● WORK INSTRUCTIONS
Please restate exactly what appears in the records below from the first line to the line where "Section exec_all." is, that line included.

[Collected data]
Start of Block
(* ===== verification/RedisLogic.v ===== *)
(** * Reasoning about handlers under interference

    A rely/guarantee logic for the computations of [Redis].  [R] is a preorder
    on databases that every step of the environment respects (the rely) and
    that the handler itself respects (the guarantee).  [spec R o P m Q]
    says that from a database and watch state satisfying [P] every run of [m]
    stays within [R] and, when it succeeds, ends in [Q]; [o] is the clock and
    the random source of the run.  [Sees ks φ] is the knowledge a
    [WATCH] gives: unless the commit is already doomed, [φ] holds now. *)

From S2P Require Import Prelude GoString Protocol Auth Records Redis.

(** Commands on other keys change nothing at [k]. *)
Section exec_all.
Context {DB : Type} `{RL : RedisLaws DB}.
Lemma r_exec_all_cons c cs (d : DB) : r_exec_all (c :: cs) d = r_exec_all cs (r_exec c d).
Proof. done. Qed.
Lemma r_exec_all_app cs cs' (d : DB) : r_exec_all (cs ++ cs') d = r_exec_all cs' (r_exec_all cs d).
Proof. apply foldl_app. Qed.
Lemma get_other_all k cs (d : DB) : Forall (λ c, cmd_key c ≠ k) cs → r_get (r_exec_all cs d) k = r_get d k.
Proof.
  intros Hcs. revert d. induction Hcs as [|c cs Hc _ IH]; intros d; [done|].
  rewrite r_exec_all_cons, IH. by apply get_other.
Qed.
Lemma smembers_other_all k cs (d : DB) x :
  Forall (λ c, cmd_key c ≠ k) cs → x ∈ r_smembers (r_exec_all cs d) k ↔ x ∈ r_smembers d k.
Proof.
  intros Hcs. revert d. induction Hcs as [|c cs Hc _ IH]; intros d; [done|].
  rewrite r_exec_all_cons, IH. by apply smembers_other.
Qed.
Lemma sismember_other_all k cs (d : DB) x :
  Forall (λ c, cmd_key c ≠ k) cs → r_sismember (r_exec_all cs d) k x = r_sismember d k x.
Proof. intros Hcs. apply bool_decide_ext. by apply smembers_other_all. Qed.
End exec_all.
(* ===== verification/ApprovalStore.v ===== *)
(** * Standing approvals ([internal/receiver/approval_store.go])

    The recipient's local policy: which requests may be approved without
    asking, for how long and with how much access.  Definitions only; the
    theorems are in [ApprovalProofs]. *)

From S2P Require Import Prelude GoString Sha256 Protocol LocalStore.

Local Open Scope Z_scope.

Definition approvalStoreVersion : Z := 3.
Definition scopedApprovalStoreVersion : Z := 2.
Definition legacyApprovalStoreVersion : Z := 1.
Definition ApprovalConversationWindow : Z := 30 * 60 * second.

Inductive ApprovalLevel :=
  | ApprovalLevelAskAlways | ApprovalLevelConversation30m | ApprovalLevelTeammateAlways
  | ApprovalLevelAllAlways | ApprovalLevelOther (raw : string).
#[export] Instance ApprovalLevel_eq_dec : EqDecision ApprovalLevel.
Proof. solve_decision. Defined.
Definition level_string (l : ApprovalLevel) : string :=
  match l with
  | ApprovalLevelAskAlways => "ask_always" | ApprovalLevelConversation30m => "conversation_30m"
  | ApprovalLevelTeammateAlways => "teammate_always" | ApprovalLevelAllAlways => "all_always"
  | ApprovalLevelOther raw => raw
  end.

(** [ApprovalLevel.Valid] and [ApprovalLevel.standing] *)
Definition level_valid (l : ApprovalLevel) : bool :=
  match l with ApprovalLevelOther _ => false | _ => true end.
Definition standing (l : ApprovalLevel) : bool :=
  level_valid l && negb (bool_decide (l = ApprovalLevelAskAlways)).

Record ApprovalAuthority := mkAuthority { au_Fingerprint : string; au_RecipientAgentID : string }.
#[export] Instance ApprovalAuthority_eq_dec : EqDecision ApprovalAuthority.
Proof. solve_decision. Defined.

Record ApprovalAccessScope := mkScope {
  as_RequestedAccess : list RequestedAccess; as_MaxAttachmentCount : Z; as_MaxAttachmentBytes : Z }.
#[export] Instance ApprovalAccessScope_eq_dec : EqDecision ApprovalAccessScope.
Proof. solve_decision. Defined.

Record ApprovalCandidate := mkCandidate {
  ca_RequesterMemberID : string; ca_RequesterDisplayName : string; ca_ConversationID : string;
  ca_AccessScope : ApprovalAccessScope }.

Record ApprovalGrant := mkGrant {
  gr_GrantID : string; gr_Level : ApprovalLevel; gr_AuthorityFingerprint : string;
  gr_RecipientAgentID : string; gr_RequesterMemberID : string; gr_RequesterDisplayName : string;
  gr_ConversationID : string; gr_AccessCeiling : ApprovalAccessScope; gr_CreatedAt : time;
  gr_ExpiresAt : option time }.
#[export] Instance ApprovalGrant_eq_dec : EqDecision ApprovalGrant.
Proof. solve_decision. Defined.

Record ApprovalRevocation := mkRevocation {
  re_AuthorityFingerprint : string; re_RecipientAgentID : string; re_RevokedAt : time }.
#[export] Instance ApprovalRevocation_eq_dec : EqDecision ApprovalRevocation.
Proof. solve_decision. Defined.

Record approvalSnapshot := mkApprovalSnapshot {
  sn_Version : Z; sn_UpdatedAt : time; sn_Grants : gmap string ApprovalGrant;
  sn_Revocations : gmap string ApprovalRevocation }.

(** The fields of [ApprovalStore] that change. *)
Record approvals := mkApprovals {
  ap_grants : gmap string ApprovalGrant; ap_revocations : gmap string ApprovalRevocation }.

Inductive approval_error :=
  | PathRequired | DirectoryUnavailable | AuthorityInvalid | LevelInvalid | NotStanding | CandidateInvalid | ScopeInvalid
  | ConversationRequired | PreparedTimeRequired | ErrApprovalGrantRevoked
  | ErrApprovalGrantWindowExpired | GrantIDInvalid | PersistFailed | ReadFailed | ParseFailed
  | UnsupportedVersion | GrantIdentityInvalid | GrantInvalid | RevocationInvalid | GrantAndRevocation.
#[export] Instance approval_error_eq_dec : EqDecision approval_error.
Proof. solve_decision. Defined.

(** ** Normalisation and scope *)

(** [validApprovalValue] *)
Definition validApprovalValue (value : string) (maximum : Z) (allowSpaces : bool) : bool :=
  if bool_decide (value = "") || (maximum <? len value) then false
  else forallb (λ r, negb (is_control r || (negb allowSpaces && is_space r))) (runes value).

Definition normalizeApprovalAuthority (a : ApprovalAuthority) : approval_error + ApprovalAuthority :=
  let a := mkAuthority (trim_space (au_Fingerprint a)) (trim_space (au_RecipientAgentID a)) in
  if negb (validApprovalValue (au_Fingerprint a) 256 false) then inl AuthorityInvalid else
  if negb (validApprovalValue (au_RecipientAgentID a) 200 false) then inl AuthorityInvalid else inr a.

(** The loop of [normalizeApprovalAccessScope] over the requested access. *)
Fixpoint normalize_access (seen : gset string) (l : list RequestedAccess)
    : approval_error + list RequestedAccess :=
  match l with
  | [] => inr []
  | a :: l' =>
    let alias := trim_space (ra_WorkspaceAlias a) in
    if negb (validApprovalValue alias 200 false) || contains_any alias "/\\" then inl ScopeInvalid else
    if negb (bool_decide (ra_Mode a = PermissionReadOnly)) &&
       negb (bool_decide (ra_Mode a = PermissionGuardedWrite)) then inl ScopeInvalid else
    if bool_decide (alias ∈ seen) then inl ScopeInvalid else
    match normalize_access ({[alias]} ∪ seen) l' with
    | inl e => inl e
    | inr r => inr (mkRequestedAccess alias (ra_Mode a) :: r)
    end
  end.
(* ===== verification/Artifact.v ===== *)
(** * Artifacts: checks and collection ([internal/artifact/manager.go])

    What the recipient accepts of the relay's attachments, and which files of
    a runtime it sends back.  The return directory belongs to the runtime,
    which may still be changing it: every answer of the operating system about
    it is arbitrary.  Sandboxes are created and removed in [Sandbox].  The
    theorems say what the checks decide and what is collected. *)

From S2P Require Import Prelude GoString Sha256 GoStringFacts Protocol Redact RedactHides.
From Stdlib Require Import Ascii ZifyBool.

Local Open Scope Z_scope.

Inductive artifact_error :=
  | ErrManagerUnavailable | ErrTooManyAttachments | ErrFetcherRequired | ErrDescriptor | ErrDirectory | ErrDuplicateName
  | ErrFetch | ErrContent | ErrCreateFile | ErrWriteFile | ErrSandboxOwner | ErrReturnDirectory | ErrTooManyFiles
  | ErrFilename | ErrSensitiveFile | ErrDeliverable | ErrFileKind | ErrFilePrivacy | ErrExecutable | ErrFileSize
  | ErrFileChanged | ErrFileRead | ErrTotalSize | ErrCredentialText | ErrRemove.

Section artifact.
Context `{UT : UnicodeTables}.

Definition validateFilename (name : string) : filename_error + () := ValidatePortableFilename name.

(** ** Attachments of a request *)

Fixpoint descriptors_check (ids names : gset string) (total : Z) (l : list ArtifactDescriptor) : artifact_error + () :=
  match l with
  | [] => inr ()
  | d :: l' =>
    fail_if (bool_decide (trim_space (ad_ArtifactID d) = "")) ErrDescriptor ≫= λ _,
    fail_if (negb (is_ok (validateFilename (ad_Name d)))) ErrDescriptor ≫= λ _,
    fail_if ((ad_SizeBytes d <? 0) || (MaxAttachmentBytes <? ad_SizeBytes d)) ErrDescriptor ≫= λ _,
    fail_if (negb (len (ad_SHA256 d) =? 64)) ErrDescriptor ≫= λ _,
    fail_if (negb (is_ok (match hex_decode (ad_SHA256 d) with Some p => inr p | None => inl () end))) ErrDescriptor ≫= λ _,
    let nameKey := to_lower (ad_Name d) in
    fail_if (bool_decide (ad_ArtifactID d ∈ ids)) ErrDescriptor ≫= λ _,
    fail_if (bool_decide (nameKey ∈ names)) ErrDescriptor ≫= λ _,
    let total := total + ad_SizeBytes d in
    fail_if (MaxRequestPayloadBytes <? total) ErrDescriptor ≫= λ _,
    descriptors_check ({[ad_ArtifactID d]} ∪ ids) ({[nameKey]} ∪ names) total l'
  end.
Definition validateDescriptors (l : list ArtifactDescriptor) : artifact_error + () := descriptors_check ∅ ∅ 0 l.

Definition verifyContent (expected : ArtifactDescriptor) (content : option ArtifactContent) : artifact_error + string :=
  match content with
  | None => inl ErrContent
  | Some c =>
    fail_if (negb (bool_decide (ac_Descriptor c = expected))) ErrContent ≫= λ _,
    fail_if (negb (bool_decide (ac_Encoding c = "base64"))) ErrContent ≫= λ _,
    match b64_decode (ac_ContentBase64 c) with
    | None => inl ErrContent
    | Some payload =>
      fail_if (negb (len payload =? ad_SizeBytes expected) || (MaxAttachmentBytes <? len payload)) ErrContent ≫= λ _,
      fail_if (negb (equal_fold (sha256_hex payload) (ad_SHA256 expected))) ErrContent ≫= λ _,
      inr payload
    end
  end.

(** ** Names and types of deliverables *)

Definition sensitive_names : list string :=
  [".env"; ".netrc"; ".npmrc"; ".pypirc"; ".gitconfig"; ".git-credentials";
   "credentials"; "credentials.json"; "id_rsa"; "id_ed25519"; "known_hosts"; "authorized_keys"].
Definition sensitive_suffixes : list string := [".pem"; ".key"; ".p12"; ".pfx"; ".kdbx"].
Definition sensitiveFilename (name : string) : bool :=
  let lower := to_lower name in
  bool_decide (lower ∈ sensitive_names) || has_prefix lower ".env." || existsb (has_suffix lower) sensitive_suffixes.

Definition forbidden_suffixes : list string :=
  [".exe"; ".com"; ".bat"; ".cmd"; ".ps1"; ".sh"; ".msi"; ".app"; ".zip"; ".tar"; ".tgz"; ".gz"; ".bz2"; ".xz"; ".7z"; ".rar"].
Definition forbiddenDeliverable (name : string) : bool := existsb (has_suffix (to_lower name)) forbidden_suffixes.

Definition textualMIME (value : string) : bool :=
  let mediaType := to_lower (trim_space (before_byte ";"%char value)) in
  has_prefix mediaType "text/" ||
  bool_decide (mediaType ∈ ["application/json"; "application/xml"; "application/yaml"; "application/x-yaml"; "application/javascript"]).

(** [filepath.Ext] of a name without separators *)
Definition file_ext (name : string) : string :=
  match reverse (split_byte "."%char name) with
  | e :: _ :: _ => "." +:+ e
  | _ => ""
  end.

(** ** Collecting results *)

Inductive file_kind := KindRegular | KindDirectory | KindSymlink | KindOther.
#[export] Instance file_kind_eq_dec : EqDecision file_kind.
Proof. solve_decision. Defined.
(** [os.FileInfo]; [fi_File] is what [os.SameFile] compares. *)
Record FileInfo := mkFileInfo { fi_Kind : file_kind; fi_Perm : Z; fi_Size : Z; fi_File : nat }.

(** Calls of the operating system about the return directory. *)
Inductive oscall : Type → Type :=
  | OsLstatReturn : oscall (option FileInfo)                (** [m.root.Lstat(return-files)] *)
  | OsValidateReturn : oscall bool                          (** [privatefs.ValidateDirectory] *)
  | OsOpenReturn : oscall bool                              (** [m.root.OpenRoot] *)
  | OsStatOpened : oscall (option FileInfo)                 (** [opened.Stat(.)] *)
  | OsReadDir : oscall (option (list string))
  | OsLstat (name : string) : oscall (option FileInfo)
  | OsValidateContained (name : string) : oscall bool
  | OsOpen (name : string) : oscall (option nat)            (** a handle *)
  | OsStat (handle : nat) : oscall (option FileInfo)
  | OsReadAll (handle : nat) : oscall (option string)       (** to the end of the file *)
  | OsClose (handle : nat) : oscall bool.

Section collect.
Variable answer : nat → ∀ B, oscall B → B.
Variables (TypeByExtension DetectContentType : string → string).   (** packages mime and net/http *)
Variable windows : bool.
Abbreviation CM := (M nat artifact_error).

Definition ask {B} (x : oscall B) : CM B := λ t, (S t, inr (answer t B x)).
Definition ask_some {B} (e : artifact_error) (x : oscall (option B)) : CM B :=
  r ← ask x; match r with Some b => mret b | None => throw e end.
Definition ask_ok (e : artifact_error) (x : oscall bool) : CM () := r ← ask x; reject_if (negb r) e.

(** [io.LimitReader] *)
Definition limit_read (n : Z) (s : string) : string := if len s <=? n then s else take_bytes (Z.to_nat n) s.

Definition is_dir (i : FileInfo) : bool := bool_decide (fi_Kind i = KindDirectory).
Definition is_regular (i : FileInfo) : bool := bool_decide (fi_Kind i = KindRegular).
Definition same_file (a b : FileInfo) : bool := bool_decide (fi_File a = fi_File b).

(** [returnInfo] was pinned when the sandbox was made. *)
Definition validateOwnedReturnRoot (returnInfo : option FileInfo) : CM () :=
  match returnInfo with
  | None => throw ErrReturnDirectory
  | Some pinned =>
    opened ← ask OsStatOpened;
    current ← ask OsLstatReturn;
    match opened, current with
    | Some o, Some c =>
      reject_if (negb (is_dir c) || negb (same_file pinned o) || negb (same_file pinned c)) ErrReturnDirectory
    | _, _ => throw ErrReturnDirectory
    end
  end.
Definition openOwnedReturnRoot (returnInfo : option FileInfo) : CM () :=
  match returnInfo with
  | None => throw ErrReturnDirectory
  | Some pinned =>
    current ← ask_some ErrReturnDirectory OsLstatReturn;
    reject_if (negb (is_dir current) || negb (same_file pinned current)) ErrReturnDirectory ≫= λ _,
    ask_ok ErrReturnDirectory OsValidateReturn ≫= λ _,
    ask_ok ErrReturnDirectory OsOpenReturn ≫= λ _,
    validateOwnedReturnRoot returnInfo
  end.

(** The bytes of one file, through the handle that was checked. *)
Definition read_returned (name : string) (before : FileInfo) : CM string :=
  file ← ask_some ErrFileRead (OsOpen name);
  opened ← ask (OsStat file);
  if negb (match opened with Some o => is_regular o && same_file before o | None => false end) then
    ask (OsClose file) ≫= λ _, throw ErrFileChanged
  else
    contents ← ask (OsReadAll file);
    closed ← ask (OsClose file);
    match contents with
    | Some s =>
      reject_if (negb closed) ErrFileRead ≫= λ _,
      after ← ask_some ErrFileChanged (OsLstat name);
      reject_if (bool_decide (fi_Kind after = KindSymlink) || negb (same_file before after)) ErrFileChanged ≫= λ _,
      mret (limit_read (MaxAttachmentBytes + 1) s)
    | None => throw ErrFileRead
    end.

Definition mime_of (name payload : string) : string :=
  let byExtension := TypeByExtension (to_lower (file_ext name)) in
  if bool_decide (byExtension = "") then DetectContentType payload else byExtension.

(** One entry of the directory. *)
Definition collect_file (total : Z) (name : string) : CM (Z * AttachmentInput) :=
  reject_if (negb (is_ok (validateFilename name))) ErrFilename ≫= λ _,
  reject_if (sensitiveFilename name) ErrSensitiveFile ≫= λ _,
  reject_if (forbiddenDeliverable name) ErrDeliverable ≫= λ _,
  before ← ask_some ErrFileKind (OsLstat name);
  reject_if (negb (is_regular before)) ErrFileKind ≫= λ _,
  ask_ok ErrFilePrivacy (OsValidateContained name) ≫= λ _,
  reject_if (negb windows && negb (Z.land (fi_Perm before) 73 =? 0)) ErrExecutable ≫= λ _,
  reject_if (MaxAttachmentBytes <? fi_Size before) ErrFileSize ≫= λ _,
  payload ← read_returned name before;
  reject_if (MaxAttachmentBytes <? len payload) ErrFileSize ≫= λ _,
  let total := total + len payload in
  reject_if (MaxRequestPayloadBytes <? total) ErrTotalSize ≫= λ _,
  let mimeType := mime_of name payload in
  reject_if (textualMIME mimeType && negb (bool_decide (RedactSensitiveText payload = payload))) ErrCredentialText ≫= λ _,
  mret (total, mkAttachmentInput name mimeType "base64" (len payload) (sha256_hex payload) (b64_encode payload)).
Fixpoint collect_loop (total : Z) (names : list string) : CM (list AttachmentInput) :=
  match names with
  | [] => mret []
  | name :: names' =>
    '(total, file) ← collect_file total name;
    rest ← collect_loop total names';
    mret (file :: rest)
  end.
(** ** The state *)

Record rstate := mkState {
  r_pending : pending_world; r_journal : journal_world; r_approvals : approval_world; r_sessions : session_world;
  r_authority : ApprovalAuthority; r_active : gset string; r_running : bool; r_locks : list lock;
  r_ticks : nat; r_log : list entry }.
Definition with_pending w s := mkState w (r_journal s) (r_approvals s) (r_sessions s) (r_authority s) (r_active s) (r_running s) (r_locks s) (r_ticks s) (r_log s).
Definition with_journal w s := mkState (r_pending s) w (r_approvals s) (r_sessions s) (r_authority s) (r_active s) (r_running s) (r_locks s) (r_ticks s) (r_log s).
Definition with_approvals w s := mkState (r_pending s) (r_journal s) w (r_sessions s) (r_authority s) (r_active s) (r_running s) (r_locks s) (r_ticks s) (r_log s).
Definition with_sessions w s := mkState (r_pending s) (r_journal s) (r_approvals s) w (r_authority s) (r_active s) (r_running s) (r_locks s) (r_ticks s) (r_log s).
Definition with_authority a s := mkState (r_pending s) (r_journal s) (r_approvals s) (r_sessions s) a (r_active s) (r_running s) (r_locks s) (r_ticks s) (r_log s).
Definition with_active x s := mkState (r_pending s) (r_journal s) (r_approvals s) (r_sessions s) (r_authority s) x (r_running s) (r_locks s) (r_ticks s) (r_log s).
Definition with_running b s := mkState (r_pending s) (r_journal s) (r_approvals s) (r_sessions s) (r_authority s) (r_active s) b (r_locks s) (r_ticks s) (r_log s).
Definition with_locks l s := mkState (r_pending s) (r_journal s) (r_approvals s) (r_sessions s) (r_authority s) (r_active s) (r_running s) l (r_ticks s) (r_log s).
Definition with_log l s := mkState (r_pending s) (r_journal s) (r_approvals s) (r_sessions s) (r_authority s) (r_active s) (r_running s) (r_locks s) (r_ticks s) l.
Definition tick s := mkState (r_pending s) (r_journal s) (r_approvals s) (r_sessions s) (r_authority s) (r_active s) (r_running s) (r_locks s) (S (r_ticks s)) (r_log s).
Definition add_log (l : list entry) s := with_log (l ++ r_log s) s.

(** ** One operation *)

Section exec.
Variable answer : nat → ∀ B, ext B → B.   (** the outside world *)
Variable slots : nat.                     (** [max_concurrent] *)

(** What a call out of the process records, and the rights it gives. *)
Definition ext_log {B} (x : ext B) : B → ghost → list entry :=
  match x in ext B return B → ghost → list entry with
  | XDecide id p => λ _ _, [EDecide id p]
  | XMarkRunning id c => λ _ _, [EMark id c]
  | XSubmitResult id p => λ _ _, [ESubmit id p]
  | XRun r => λ _ g, [ERun (boundary (g_tokens g)) (g_authority g) r]
  | XNewID _ => λ b _, match b with Some id => [EIssued id] | None => [] end
  | _ => λ _ _, []
  end.
Definition ext_ghost {B} (x : ext B) : B → ghost → ghost :=
  match x in ext B return B → ghost → ghost with
  | XRun _ => λ _ g, match boundary (g_tokens g) with Some c => spend [TStart c] g | None => g end
  | XNewID _ => λ b g, match b with Some id => gain [TFresh id] g | None => g end
  | _ => λ _ g, g
  end.

(** The identifiers a journaled decision uses up. *)
Definition put_tokens (r : mutationRecord) : list token :=
  TFresh (mt_DecisionID r) ::
  (if bool_decide (mt_ExecutionClaimID r = "") then [] else [TFresh (mt_ExecutionClaimID r)]).

(** The result an update tries to add, and the claim it starts when it succeeds. *)
Definition update_chooses (m : journal) (id : string) (f : mutationRecord → option mutationRecord) : option (string * ResultPayload) :=
  current ← m !! id; next ← f current;
  match mt_Result current, mt_Result next with
  | None, Some p => Some (mt_ExecutionClaimID next, p)
  | _, _ => None
  end.
Definition update_starts (m : journal) (id : string) (r : mutation_error + mutationRecord) : option string :=
  match m !! id, r with
  | Some current, inr next =>
    if bool_decide (mt_Phase current = mutationClaimPrepared) && bool_decide (mt_Phase next = mutationRuntimeStarted)
    then Some (mt_ExecutionClaimID next) else None
  | _, _ => None
  end.

(** What a journal operation that succeeded left in the file: the entry is
    made when the operation answers that its write succeeded, or that it read
    the file back, and never when it failed. *)
Definition file_records (w : journal_world) : journal :=
  match l_file w with FileDoc s => ms_Records s | _ => ∅ end.
Definition journaled_log {A} (r : mutation_error + A) (id : string) (w : journal_world) : list entry :=
  match r with
  | inr _ => match file_records w !! id with Some x => [EJournaled x] | None => [] end
  | inl _ => []
  end.
Definition reloaded_log (r : mutation_error + ()) (w : journal_world) : list entry :=
  match r with inr _ => EJournaled <$> (map_to_list (file_records w)).*2 | inl _ => [] end.

Definition update_ghost (m : journal) (id : string) (f : mutationRecord → option mutationRecord)
    (r : mutation_error + mutationRecord) (g : ghost) : ghost :=
  let g := match update_chooses m id f with Some (c, _) => spend [TResult c] g | None => g end in
  match update_starts m id r with Some c => gain [TStart c; TResult c] g | None => g end.
Definition update_log (m : journal) (id : string) (f : mutationRecord → option mutationRecord)
    (r : mutation_error + mutationRecord) (w : journal_world) : list entry :=
  (match update_starts m id r with Some c => [EStart c] | None => [] end) ++
  journaled_log r id w ++
  (match update_chooses m id f with Some (c, p) => [EResult c p] | None => [] end).

Definition free_slot (held : list lock) : option nat := list_find (λ k, LSlot k ∉ held) (seq 0 slots) ≫= λ p, Some p.2.
(** What is done under the run lock by one access waits for it. *)
Definition enabled {B} (o : op B) (s : rstate) : bool :=
  match o with
  | OLock l => bool_decide (l ∉ r_locks s)
  | OAcquireSlot => bool_decide (is_Some (free_slot (r_locks s)))
  | OActiveAny | OActive _ | OStart _ | OFinish _ | OCurrentRun => bool_decide (LRun ∉ r_locks s)
  | _ => true
  end.

Definition outcome (B : Type) : Type := B * ghost * rstate * option string.

Definition exec {B} (o : op B) (g : ghost) (s : rstate) : outcome B :=
  match o in op B return outcome B with
  | @OExt B x =>
    let b := answer (r_ticks s) B x in
    (b, ext_ghost x b g, add_log (ext_log x b g) (tick s), None)
  | OPending m => let (w, r) := m (r_pending s) in (r, g, with_pending w s, None)
  | OPendingGet id => (l_mem (r_pending s) !! id, g, s, None)
  | OSession m => let (w, r) := m (r_sessions s) in (r, g, with_sessions w s, None)
  | OApprovals m => let (w, r) := m (r_approvals s) in (r, g, with_approvals w s, None)
  | OMatch a c =>
    let (w, r) := Match a c (r_approvals s) in
    (r, match r with inr (Some grant) => set_via (Some (a, c, grant)) g | _ => g end, with_approvals w s, None)
  | OJournalGet id => (l_mem (r_journal s) !! id, g, s, None)
  | OJournalList => ((match (mutation_List (r_journal s)).2 with inr l => l | inl _ => [] end), g, s, None)
  | OPut r =>
    let (w, res) := mutation_Put r (r_journal s) in
    if validateMutationRecord r
    then (res, spend (put_tokens r) g, add_log (journaled_log res (mt_RequestID r) w ++ [EPut (g_origin g) (g_via g) r]) (with_journal w s), None)
    else (res, g, with_journal w s, None)
  | OUpdate id f =>
    let m := l_mem (r_journal s) in
    let (w, res) := mutation_Update id f (r_journal s) in
    (res, update_ghost m id f res g, add_log (update_log m id f res w) (with_journal w s), None)
  | ORemove id => let (w, r) := mutation_Remove id (r_journal s) in (r, g, with_journal w s, None)
  | OReload => let (w, r) := mutation_Reload (r_journal s) in (r, g, add_log (reloaded_log r w) (with_journal w s), None)
  | OAuthority => (r_authority s, set_seen (r_authority s) g, s, None)
  | OSetAuthority a => (tt, set_seen a g, with_authority a s, None)
  | OLock l => (tt, lock_ghost l g, with_locks (l :: r_locks s) s, None)
  | OUnlock l => (tt, set_locks (list_difference (g_locks g) [l]) g, with_locks (list_difference (r_locks s) [l]) s, None)
  | OAcquireSlot =>
    let k := default 0%nat (free_slot (r_locks s)) in
    (k, set_locks (LSlot k :: g_locks g) g, with_locks (LSlot k :: r_locks s) s, None)
  | OActiveAny => (negb (bool_decide (r_active s = ∅)), g, s, None)
  | OActive id => (bool_decide (id ∈ r_active s), g, s, None)
  | OStart id =>
    if negb (r_running s) then (StartStopped, g, s, None)
    else if bool_decide (id ∈ r_active s) then (StartActive, g, s, None)
    else (StartSpawned, g, with_active ({[id]} ∪ r_active s) s, Some id)
  | OFinish id => (tt, g, with_active (r_active s ∖ {[id]}) s, None)
  | OCurrentRun => (r_running s, g, s, None)
  | ORunning => (r_running s, g, s, None)
  | OSetRunning b => (tt, g, with_running b s, None)
  end.
End exec.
End of Block
● THE COMPLETED TASK
(* ===== verification/RedisLogic.v ===== *)
(** * Reasoning about handlers under interference

    A rely/guarantee logic for the computations of [Redis].  [R] is a preorder
    on databases that every step of the environment respects (the rely) and
    that the handler itself respects (the guarantee).  [spec R o P m Q]
    says that from a database and watch state satisfying [P] every run of [m]
    stays within [R] and, when it succeeds, ends in [Q]; [o] is the clock and
    the random source of the run.  [Sees ks φ] is the knowledge a
    [WATCH] gives: unless the commit is already doomed, [φ] holds now. *)

From S2P Require Import Prelude GoString Protocol Auth Records Redis.

(** Commands on other keys change nothing at [k]. *)
Section exec_all.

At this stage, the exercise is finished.